Zawodowo przyglądam się aferze, jaka jest związana z funkcjonowaniem Muzeum Kolejnictwa i trudno odmówić słuszności niektórym argumentom zarówno dyrekcji muzeum, jak i PKP, właścicielowi terenu.
Zapoznaję się z pismami w tej sprawie, notami, wypowiedziami oficjalnymi i medialnymi. Zapoznaję się z korespondencją wymienianą między władzami muzeum, władzami Mazowsza, Ministerstwem Infrastruktury czy zarządem PKP. Obserwuję to wszystko i oczom nie wierzę!
W natłoku sporów prawnych zapomniano chyba o tym, po co jest Muzeum Kolejnictwa, czemu ma służyć, czyj dorobek prezentuje i że jest bardzo ważną instytucją kultury w Warszawie.
Zapomniano, że nie liczy się w życiu tylko kasa, nieruchomości, działki warte miliony złotych i ewentualne kolejne biurowce w Warszawie.
Jakiś czas temu byłem z rodziną w Wiedniu.
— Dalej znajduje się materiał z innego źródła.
Lemma scalar_agrees t data : t ∈ [TBool; TString; TInt; TUint] -> is_null data = false -> agrees t data.
Proof.
  intros Ht Hn v Hv.
  assert (Hd : decodeInto t (zeroMemory t) data = Ok (setScalar v (zeroMemory t)) /\ readMemory (setScalar v (zeroMemory t)) = v).
  { repeat (apply elem_of_cons in Ht as [->|Ht]; [cbn [decodeInto]; rewrite Hn, Hv; cbn [mbind result_bind]; split; [done|]|]);
      [..|by apply elem_of_nil in Ht]; revert Hv; cbn [decodeType]; rewrite Hn.
    - repeat case_bool_decide; by intros [= <-].
    - destruct (expect 34 data) as [u|]; [|done]. by destruct (unquote u) as [[s ?]|]; intros [= <-].
    - destruct (isValidNumber data); [|done]. by destruct (ParseInt _); intros [= <-].
    - destruct (parseUint data) as [n|]; [|done]. by destruct (n <? 2 ^ 64)%N; intros [= <-]. }
  eexists. exact Hd.
Qed.

Lemma items_agree t items vs : (forall item, item ∈ items -> agrees t item) ->
  decode_all (decodeType t) items = Ok vs ->
  exists ms, decodeItems (decodeInto t) (zeroMemory t) items [] = Ok ms /\ map readMemory ms = vs /\ length ms = length items.
Proof.
  revert vs. induction items as [|item items IH]; intros vs Ha; cbn.
  - intros [= <-]. by exists [].
  - destruct (decodeType t item) as [v|] eqn:Ev; [|done]. destruct (Ha item ltac:(by left) v Ev) as (m & -> & Hm).
    cbn [mbind result_bind]. destruct (decode_all _ items) as [vs'|] eqn:Es; [|done]. intros [= <-].
    destruct (IH vs') as (ms & -> & Hms & Hl); [intros; apply Ha; by right|done|].
    cbn [mbind result_bind]. eexists. split; [done|]. cbn. by rewrite Hm, Hms, Hl.
Qed.

Lemma slice_agrees t data : (forall items, arrayItems data = Ok items -> forall item, item ∈ items -> agrees t item) ->
  agrees (TSlice t) data.
Proof.
  intros Ha v. cbn [decodeType decodeInto zeroMemory]. destruct (is_null data).
  { intros [= <-]. by eexists. }
  destruct (arrayItems data) as [items|]; [|done]. cbn [mbind result_bind].
  destruct (decode_all _ items) as [vs|] eqn:Ev; [|done]. intros [= <-].
  destruct (items_agree t items vs (Ha items eq_refl) Ev) as (ms & -> & Hms & Hl). cbn [mbind result_bind].
  eexists. split; [done|]. cbn. destruct items; [by destruct ms; cbn in *; subst|].
  by rewrite <- Hl, <- (length_map readMemory), firstn_all, Hms.
Qed.

(** *** Structs *)

Section fields.
Context (fields : list goField) (Hnd : NoDup (map field_name fields)).

Notation names := (map field_name fields).
Notation decoders := (map (fun f : goField => decodeInto f.2) fields).

(** The members name fields, each at most once. *)
Definition exact (members : list (string * list N)) : Prop :=
  NoDup (fst <$> members) /\ forall m, m ∈ members -> m.1 ∈ names.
Tam, w Austrii, nikomu nie przeszkadza to, że tradycja i nowoczesność jest obok siebie. Nie przeszkadza nikomu, aby przy dobrach kultury usytuowane były nowoczesne inwestycje. Młodzi ludzie odwiedzający Wiedeń cieszą się zarówno z dorobku kultury, jak i korzystają z dobrodziejstw nowoczesności.
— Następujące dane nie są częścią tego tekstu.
(* ===== verification/JobFiles.v ===== *)
(** * JobFiles: what [jobspec.Decode] accepts, and what it reads

    Which files [Decode] of [JobSpec] takes, stated on the text alone: every object
    has known fields only, every value is of its field's type.  And what job it
    takes: of a field that is repeated, the last value that is not [null]. *)

From S2P Require Import Prelude Bytes Plan Lineage Stages Planner PlannerProofs Shuffle Reports Api Runtime Json JsonProofs ExampleFuncs.
From S2P Require Import Runner Protocol Dag Coordinator Wire WireProofs Messages MessageTheorems JsonExtend JobSpec.
#[local] Open Scope Z_scope.

(** ** Texts of a type *)

(** The text of a value of type [t], with any names that fold to those of known
    fields, and [null] anywhere. *)
Fixpoint fits (t : goType) (data : list N) {struct t} : Prop :=
  match t with
  | TRawMessage => True
  | TPointer t => is_null data = true \/ fits t data
  | TSlice t =>
      is_null data = true \/
      exists items, arrayItems data = Ok items /\ Forall (fits t) items
  | TStruct fields =>
      is_null data = true \/
      exists members, objectMembers data = Ok members /\
        Forall (fun m => exists i (ok : list N -> Prop),
          findField (map field_name fields) m.1 = Some i /\ map (fun f => fits f.2) fields !! i = Some ok /\ ok m.2) members
  | t => is_null data = true \/ is_Ok (decodeType t data) = true
  end.

Definition decodes (t : goType) (m : goMemory) (data : list N) : Prop := exists m', decodeInto t m data = Ok m'.

(** Whether a text decodes does not depend on what is there. *)
Definition fits_ok (t : goType) : Prop := forall m data, typedMemory t m -> decodes t m data <-> fits t data.

Lemma scalar_fits t : t ∈ [TBool; TString; TInt; TUint] -> fits_ok t.
Proof.
  intros Ht m data _. unfold decodes.
  assert (H : (exists m', (if is_null data then Ok m else v ← decodeType t data; Ok (setScalar v m)) = Ok m') <->
    is_null data = true \/ is_Ok (decodeType t data) = true).
  { destruct (is_null data); [split; [by left|by eexists]|]. destruct (decodeType t data) as [v|]; cbn.
    - split; [by right|by eexists].
    - split; [by intros [? ?]|by intros [?|?]]. }
  repeat (apply elem_of_cons in Ht as [->|Ht]; [exact H|]). by apply elem_of_nil in Ht.
Qed.

Lemma items_fit t items : fits_ok t -> forall array, Forall (typedMemory t) array ->
  (exists ms, decodeItems (decodeInto t) (zeroMemory t) items array = Ok ms) <-> Forall (fits t) items.
Proof.
  intros Ht. induction items as [|data items IH]; intros array Ha; cbn [decodeItems].
  { split; [by constructor|by eexists]. }
  assert (Hm : typedMemory t (default (zeroMemory t) (head array))) by (destruct Ha; [apply zero_typedMemory|done]).
  assert (Htail : Forall (typedMemory t) (tail array)) by by destruct Ha.
  rewrite Forall_cons, <- (Ht _ data Hm), <- (IH _ Htail). split.
  - intros (ms & (m & Hd & (ms' & Hr & _)%bind_Ok)%bind_Ok). split; by eexists.
  - intros [[m Hd] [ms Hr]]. exists (m :: ms). rewrite Hd. cbn. by rewrite Hr.
Qed.

Lemma decoder_at (fields : list goField) i f : fields !! i = Some f ->
  map (fun f => decodeInto f.2) fields !! i = Some (decodeInto f.2) /\
  map (fun f => fits f.2) fields !! i = Some (fits f.2) /\
  map (fun f => typedMemory f.2) fields !! i = Some (typedMemory f.2).
Proof.
  intros Hf. change (map (fun f => decodeInto f.2) fields) with ((fun f : goField => decodeInto f.2) <$> fields).
  change (map (fun f => fits f.2) fields) with ((fun f : goField => fits f.2) <$> fields).
  change (map (fun f => typedMemory f.2) fields) with ((fun f : goField => typedMemory f.2) <$> fields).
  by rewrite !list_lookup_fmap, Hf.
Qed.

Lemma found_field (fields : list goField) name i : findField (map field_name fields) name = Some i -> is_Some (fields !! i).
Proof.
  intros H. apply lookup_lt_is_Some. rewrite <- (length_map field_name). revert H. unfold findField.
  assert (Hi : forall (p : string -> bool) l j, findIndex p l = Some j -> (j < length l)%nat).
  { intros p l. induction l as [|x l IH]; cbn; [done|]. intros j. destruct (p x); [intros [= <-]; lia|].
    destruct (findIndex p l); [|done]. intros [= <-]. specialize (IH _ eq_refl). lia. }
  destruct (findIndex _ _) eqn:E; [intros [= <-]; by eapply Hi|apply Hi].
Qed.

Lemma members_fit (fields : list goField) members : Forall (fun f => fits_ok f.2) fields ->
  forall ms, typedMemory (TStruct fields) (MStruct ms) ->
  (exists ms', decodeMembers (map field_name fields) (map (fun f => decodeInto f.2) fields) ms members = Ok ms') <->
  Forall (fun m => exists i (ok : list N -> Prop), findField (map field_name fields) m.1 = Some i /\
    map (fun f => fits f.2) fields !! i = Some ok /\ ok m.2) members.
Proof.
  intros HF. induction members as [|[name data] members IH]; intros ms Hms; cbn [decodeMembers].
  { split; [by constructor|by eexists]. }
  rewrite Forall_cons. cbn [fst snd]. destruct (findField (map field_name fields) name) as [i|] eqn:Hi.
  2: { split; [by intros [? ?]|]. by intros [(? & ? & ? & _) _]. }
  destruct (found_field _ _ _ Hi) as [f Hf]. destruct (decoder_at _ _ _ Hf) as (-> & _ & Htm). cbn [typedMemory] in Hms.
  destruct (Forall2_lookup_l _ _ _ _ _ Hms Htm) as (m & Hm & Htyped). rewrite Hm.
  rewrite Forall_forall in HF. pose proof (HF f (list_elem_of_lookup_2 _ _ _ Hf) m data Htyped) as Hfit.
  assert (Hone : (exists i0 (ok : list N -> Prop), Some i = Some i0 /\ map (fun f => fits f.2) fields !! i0 = Some ok /\ ok data) <->
    fits f.2 data).
  { split; [|intros ?; exists i, (fits f.2); split; [done|split; [by apply decoder_at|done]]].
    intros (? & ok & [= <-] & Hok & ?). destruct (decoder_at _ _ _ Hf) as (_ & E & _). rewrite E in Hok. by injection Hok as <-. }
  assert (Hstep : forall m', decodeInto f.2 m data = Ok m' ->
    (exists ms', decodeMembers (map field_name fields) (map (fun f => decodeInto f.2) fields) (<[i:=m']> ms) members = Ok ms') <->
    Forall (fun m => exists i (ok : list N -> Prop), findField (map field_name fields) m.1 = Some i /\
      map (fun f => fits f.2) fields !! i = Some ok /\ ok m.2) members).
  { intros m' Hd. apply IH. cbn [typedMemory].
    rewrite <- (list_insert_id (map (fun f : goField => typedMemory f.2) fields) i (typedMemory f.2)) by done.
    apply Forall2_insert; [done|]. by eapply decodeInto_typed. }
  rewrite Hone, <- Hfit. split.
  - intros (ms' & (m' & Hd & Hr)%bind_Ok). split; [by exists m'|]. apply (Hstep m' Hd). by eexists.
  - intros [[m' Hd] Hr]. apply (Hstep m' Hd) in Hr as [ms' Hr]. exists ms'. rewrite Hd. cbn. done.
Qed.

Lemma decode_fits t : fits_ok t.
Proof.
  induction t as [| | | | |t IH|t IH|fields IH] using goType_nested; try (apply scalar_fits; set_solver).
  - intros m data _. split; [done|]. by eexists.
  - intros m data Hm. unfold decodes. cbn [decodeInto fits]. destruct (is_null data); [split; [by left|by eexists]|].
    assert (Ht : typedMemory t (match m with MPointer (Some m) => m | _ => zeroMemory t end))
      by (destruct m as [ | | | | |[m|]| | ]; try done; apply zero_typedMemory).
    rewrite <- (IH _ data Ht). split.
    + intros (? & (m' & ? & _)%bind_Ok). right. by exists m'.
    + intros [?|[m' Hd]]; [done|]. exists (MPointer (Some m')). by rewrite Hd.
  - intros m data Hm. unfold decodes. cbn [decodeInto fits]. destruct (is_null data); [split; [by left|by eexists]|].
    assert (Ha : Forall (typedMemory t) (match m with MSlice _ array => array | _ => [] end)) by (destruct m; try done; by destruct Hm).
    split.
    + intros (? & (items & Hi & (array & Hd & _)%bind_Ok)%bind_Ok). right. exists items. split; [done|].
      apply (items_fit t items IH _ Ha). by eexists.
    + intros [?|(items & Hi & Hf)]; [done|]. apply (items_fit t items IH _ Ha) in Hf as [ms Hd]. rewrite Hi. cbn. rewrite Hd. by eexists.
  - intros m data Hm. unfold decodes. cbn [decodeInto fits]. destruct (is_null data); [split; [by left|by eexists]|].
    destruct m as [ | | | | | | |ms]; try done. split.
    + intros (? & (members & Hi & (ms' & Hd & _)%bind_Ok)%bind_Ok). right. exists members. split; [done|].
      apply (members_fit fields members IH ms Hm). by eexists.
    + intros [?|(members & Hi & Hf)]; [done|]. apply (members_fit fields members IH ms Hm) in Hf as [ms' Hd].
      rewrite Hi. cbn. rewrite Hd. by eexists.
Qed.

(** ** What is read *)

(** One text after another into the same place. *)
Fixpoint decodeEach (decode : goMemory -> list N -> result goMemory) (m : goMemory) (texts : list (list N)) : result goMemory :=
  match texts with
  | [] => Ok m
  | data :: texts => m ← decode m data; decodeEach decode m texts
  end.

Lemma decodeEach_app decode m l1 l2 : decodeEach decode m (l1 ++ l2) = (m ← decodeEach decode m l1; decodeEach decode m l2).
Proof. revert m. induction l1 as [|data l1 IH]; intros m; cbn; [done|]. destruct (decode m data); cbn; [apply IH|done]. Qed.

(** The texts of field [i] in the text of an object. *)
Definition texts_at (names : list string) (i : nat) (data : list N) : list (list N) :=
  if is_null data then [] else match objectMembers data with Ok members => values_at names i members | Err _ => [] end.

Lemma members_each names decoders members : forall ms ms', decodeMembers names decoders ms members = Ok ms' ->
  length ms' = length ms /\ forall i decode m, decoders !! i = Some decode -> ms !! i = Some m ->
    exists m', decodeEach decode m (values_at names i members) = Ok m' /\ ms' !! i = Some m'.
Proof.
  induction members as [|[name data] members IH]; intros ms ms'; cbn [decodeMembers].
  { intros [= <-]. split; [done|]. intros i decode m _ Hm. by exists m. }
  destruct (findField names name) as [k|] eqn:Hk; [|done]. destruct (decoders !! k) as [dk|] eqn:Hdk; [|done].
  destruct (ms !! k) as [mk|] eqn:Hmk; [|done]. intros (m1 & Hm1 & H)%bind_Ok. apply IH in H as [Hlen H].
  rewrite length_insert in Hlen. split; [done|]. intros i decode m Hd Hm. unfold values_at. cbn [List.filter fst].
  rewrite Hk. destruct (decide (k = i)) as [<-|Hne].
  - rewrite bool_decide_eq_true_2 by done. rewrite Hdk in Hd. injection Hd as ->. rewrite Hmk in Hm. injection Hm as ->.
    cbn [fmap list_fmap]. cbn [decodeEach snd]. rewrite Hm1. cbn [mbind result_bind]. apply H; [done|].
    apply list_lookup_insert_eq. by eapply lookup_lt_Some.
  - rewrite bool_decide_eq_false_2 by congruence. apply H; [done|]. by rewrite list_lookup_insert_ne.
Qed.

(** The texts of an object, one after another, leave in each field what the texts
    of that field leave. *)
Lemma struct_each (fields : list goField) texts : forall ms m', length ms = length fields ->
  decodeEach (decodeInto (TStruct fields)) (MStruct ms) texts = Ok m' ->
  exists ms', m' = MStruct ms' /\ length ms' = length fields /\
    forall i f m, fields !! i = Some f -> ms !! i = Some m ->
      exists m', decodeEach (decodeInto f.2) m (flat_map (texts_at (map field_name fields) i) texts) = Ok m' /\ ms' !! i = Some m'.
Proof.
  induction texts as [|data texts IH]; intros ms m' Hl; cbn [decodeEach].
  { intros [= <-]. exists ms. split_and!; [done|done|]. intros i f m _ Hm. by exists m. }
  cbn [decodeInto flat_map]. unfold texts_at at 1. destruct (is_null data).
  { cbn [mbind result_bind]. intros (ms' & -> & Hl' & H)%IH; [|done]. exists ms'. done. }
  intros (m1 & (members & Hmem & (ms1 & Hms1 & [= <-])%bind_Ok)%bind_Ok & H)%bind_Ok.
  apply members_each in Hms1 as [Hl1 Hms1]. apply IH in H as (ms' & -> & Hl' & H); [|lia]. exists ms'. split_and!; [done|done|].
  intros i f m Hf Hm. destruct (Hms1 i (decodeInto f.2) m) as (m2 & Hm2 & Hi); [by apply decoder_at|done|].
  destruct (H i f m2 Hf Hi) as (m3 & Hm3 & ?). exists m3. split; [|done]. unfold texts_at at 1. rewrite Hmem, decodeEach_app, Hm2. done.
Qed.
Chciałbym, aby dzieci mojego syna i tysiące zwiedzających, miały możliwość obcowania z niesamowitym dorobkiem kolei, jaki zgromadzony jest w Muzeum Kolejnictwa.
Dziwi mnie trochę, że PKP odcina się od swoich tradycji i korzeni. Przecież to kim jesteśmy, dokąd zmierzamy, jest w prostej linii konsekwencją naszej historii i tradycji.
Jeden z ostatnich dokumentów, z jakimi miałem okazję zapoznać się w sprawie Muzeum Kolejnictwa to propozycja marszałka województwa kujawsko-pomorskiego, aby zgromadzone w Warszawie eksponaty zostały przeniesione do Torunia. Gratuluję marszałkowi Piotrowi Całbeckiemu, który docenia wartość Muzeum Kolejnictwa. Cieszę się. Jednak z drugiej strony oburzony jestem, że tak ważna instytucja kultury może zniknąć z mapy Warszawy.
Czy mamy jeździć do Torunia, aby móc obcować z naszą tradycją i historią?
Pozytywnym aspektem problemu Muzeum Kolejnictwa jest możliwość, jaka zaistniała dzięki uprzejmości prezesa Huty Arcelor Mittal, pana Henryka Hulina. Niewykluczone, że Huta w czasowej dzierżawie przekaże na rzecz Muzeum Kolejnictwa jedną ze swoich hal produkcyjnych, w której mogłyby być zgromadzone wszystkie eksponaty muzeum, jakie obecnie znajdują się na terenie całej Polski.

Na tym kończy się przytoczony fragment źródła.